Cypress North Password Policy
Cypress North Password Policy enforces a strong, modern password policy on your WordPress site. Defaults align with NIST 800-63B guidance: length over composition rules, denylist screening, breach-corpus checks, and rate-limited login. Every setting is admin-configurable.
What you get
- A password rule engine that validates on user registration, password reset, and profile updates — covering minimum length, character requirements, breach-corpus check via the Have I Been Pwned k-anonymity API, denylist of common passwords, edit-distance check against the current password, and a per-user history check.
- Layered failed-login lockout: separate thresholds per IP and per username, with rolling windows and auto-release. Generic “invalid credentials” error responses so locked state is not disclosed to attackers.
- A soft-force interstitial that catches users at next login when their password is expired, breached, or below the active policy — they cannot escape without choosing a compliant new password.
- Daily email summary for administrators when attack rates spike.
- Per-user notification emails on password change, lockout, and expiration warnings.
- GDPR exporter + eraser that integrate with WordPress’s built-in Personal Data tools.
- Audit log of every relevant event (login failures, lockouts, password changes, compliance state transitions) viewable in the admin.
- Cleanup cron that trims old failed-attempt rows on a configurable schedule.
- WP-CLI
wp cnpp unlockcommand to release a stuck IP or username without opening the admin. - Multisite-aware: super-admin can globally configure or delegate per-site management.
Designed to coexist with WordPress core
The plugin uses WordPress’s own password hashing (wp_hash_password) and never stores plaintext. The built-in zxcvbn strength meter is left intact. All integration is via documented WP filters and actions — deactivating the plugin removes its behavior cleanly.
External services
This plugin connects to an API to check for known breached passwords.
The Have I Been Pwned API (api.pwnedpasswords.com) receives only the first five characters of a SHA-1 hash — k-anonymity. No personally identifying information leaves the site and no plain text is transmitted. The check can be disabled entirely from Settings → Password Policy → Policy.
This service is provided by Have I Been Pwned (https://haveibeenpwned.com/) : terms of use , privacy policy
Privacy
This plugin processes data necessary to enforce account security. The full privacy disclosure is contributed to Tools → Privacy Policy Guide when the plugin is active.
What is collected
- Failed login attempts (IP, username attempted, timestamp).

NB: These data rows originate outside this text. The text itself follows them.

(* ===== verification/Tmpfs.v ===== *)
(** * The memory file system of [kernel/src/tmpfs.c]

    A file is a table of physical frames; a block is accessed by mapping its
    frame at the window [buf_space] in the current address space, so a block
    access is an access to the frame's bytes [ram].  Frames come from the
    interface [FrameAllocator] of [Frames].  [now] is a parameter of the
    operations that read the clock, [junk] the contents of memory that [malloc]
    returns uninitialised, and [realloc] the entries of the array that [realloc]
    returns: [klrealloc] takes the user's own data for the header of a block that
    [malloc] returned ([AllocSpec.klrealloc_malloc_address]), so they need not be the
    entries of the old array. *)

From stdpp Require Import base gmap numbers strings list.
From S2P Require Import Prelude CString LinkedList Frames.

Module Tmpfs.

Definition BLOCKSIZE : Z := 0x1000.
Definition TMPFS_TYPE_FILE : Z := 1.
Definition TMPFS_TYPE_DIR : Z := 2.
Definition TMPFS_TYPE_LINK : Z := 3.
Definition O_TRUNC : Z := 0x0400.

Record tmpfs_file := Build_file {
  name : cstring;
  type : Z;
  mask : Z;
  uid : Z;
  gid : Z;
  atime : Z;
  mtime : Z;
  ctime : Z;
  length_ : Z;
  block_count : Z;
  pointers : Z;
  blocks : list Z;
  target : cstring
}.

- Lockout events (identifier, lockout-until timestamp).
- Password-change audit-log rows.
- Per-user: timestamp of last password change, compliance flag, a small queue of one-way hashes of previous passwords, and the most recent HIBP breach-check result (if enabled).
Lawful basis
Legitimate interest in preventing brute-force credential attacks, plus regulatory and contractual obligations around password hygiene where applicable.
Retention
- Failed-attempt rows: pruned daily by cron, default kept for the duration of the lockout window (typically 24 hours).
- Audit-log rows: default 90 days, configurable.

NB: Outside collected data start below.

Lemma walk_link rec fl sd pd segs l buf len s :
  truthy (Z.land fl O_NOFOLLOW) = false -> readlink_fs l (w s) MAX_SYMLINK_SIZE = (buf, len) -> 0 <= len -> aget buf len = Ret 0 ->
  (sd < MAX_SYMLINK_DEPTH -> rec (up_to_nul buf) (rebuild segs (pd - 1)) s = Ret (None, s)) ->
  forall toks n depth, ends_in_link n (w s) toks l -> Z.of_nat (length toks) = pd - depth ->
  walk rec fl sd pd segs n toks depth s = Ret (None, s).
Proof.
  intros Hnf Hrl Hlen Hnul Hrec toks. induction toks as [|nm toks IH]; intros n depth He Hl; [done|]. cbn [walk].
  cbn [ends_in_link] in He. cbn [length] in Hl. destruct (Z.ltb_spec depth pd); [|lia].
  destruct (finddir_fs n (w s) nm) as [n'|]; [|done]. rewrite Hnf. cbn [andb negb]. destruct (decide (toks = [])) as [->|Hne].
  - destruct He as [-> ->]. cbn [andb length] in *. destruct (Z.leb_spec MAX_SYMLINK_DEPTH sd) as [|Hsd]; [done|].
    rewrite Hrl. destruct (Z.ltb_spec len 0); [lia|]. rewrite Hnul. cbn [mbind outcome_bind Z.eqb negb].
    replace depth with (pd - 1) by lia. rewrite Hrec by done. done.
  - destruct He as [-> He]. cbn [andb mbind outcome_bind]. destruct (Z.eqb_spec depth (pd - 1)); [destruct toks; [done|cbn [length] in Hl; lia]|].
    apply IH; [done|lia].
Qed.

Lemma chain_null v fuel filename fl sd rel s :
  root_ok v -> first s <> 1 -> truthy (Z.land fl O_NOFOLLOW) = false -> 0 <= sd <= MAX_SYMLINK_DEPTH ->
  MAX_SYMLINK_DEPTH - sd < Z.of_nat fuel -> chain v (w s) (S (Z.to_nat (MAX_SYMLINK_DEPTH - sd))) rel filename ->
  kopen_recur v fuel filename fl sd rel s = Ret (None, s).
Proof.
  intros Hroot Hf. revert filename fl sd rel. induction fuel as [|fuel IH]; intros filename fl sd rel Hnf Hsd Hfuel (rel' & target & Hat & Hch); [lia|].
  destruct Hat as (comps & t & k & n & l & buf & len & Ec & Htok & Ht & Hres & Hlink & Hrl & Hlen & Hnul & -> & ->).
  destruct (kopen_unfold v fuel filename fl sd rel s Hf Hroot) as (comps' & Ec' & Htok' & _ & Hcons).
  assert (comps' = comps) as -> by (apply path_string_inj; [done|done|congruence]).
  assert (comps <> []) as Hne by (intros ->; by rewrite drop_nil in Hlink). destruct (Hcons Hne) as (t' & k' & Ht' & Hk' & Hres' & ->).
  rewrite Ht in Ht'. injection Ht' as <-. pose proof (resolves_unique _ _ _ _ _ _ _ _ Hres Hres') as [= Hn _ Hkk]. rewrite <- Hn, <- Hkk in *.
  destruct (drop k comps) as [|d ds] eqn:Ed; [done|]. rewrite <- Ed in *.
  apply (walk_link _ fl sd _ _ l buf len s Hnf Hrl Hlen Hnul); [|done|rewrite length_drop; lia].
  intros Hlt. apply IH; [done|lia|lia|]. replace (S (Z.to_nat (MAX_SYMLINK_DEPTH - (sd + 1)))) with (Z.to_nat (MAX_SYMLINK_DEPTH - sd)) by lia.
  exact Hch.
Qed.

- Per-user compliance and history data: kept while the user account exists; removed via the GDPR eraser on request.
Third parties
The Have I Been Pwned API (api.pwnedpasswords.com) receives only the first five characters of a SHA-1 hash — k-anonymity. No personally identifying information leaves the site. The check can be disabled entirely from Settings → Password Policy → Policy.
Exporter + eraser
The plugin registers with WordPress’s built-in Personal Data tools (Tools → Export Personal Data, Tools → Erase Personal Data). Exports return four groups (failed attempts, lockouts, password-change events, compliance state). Erasure removes the password-change audit rows and every plugin-specific user_meta entry; lockout and failed-attempt rows are retained with the username field redacted so aggregate-attack statistics remain intact but the rows can no longer be linked to the individual.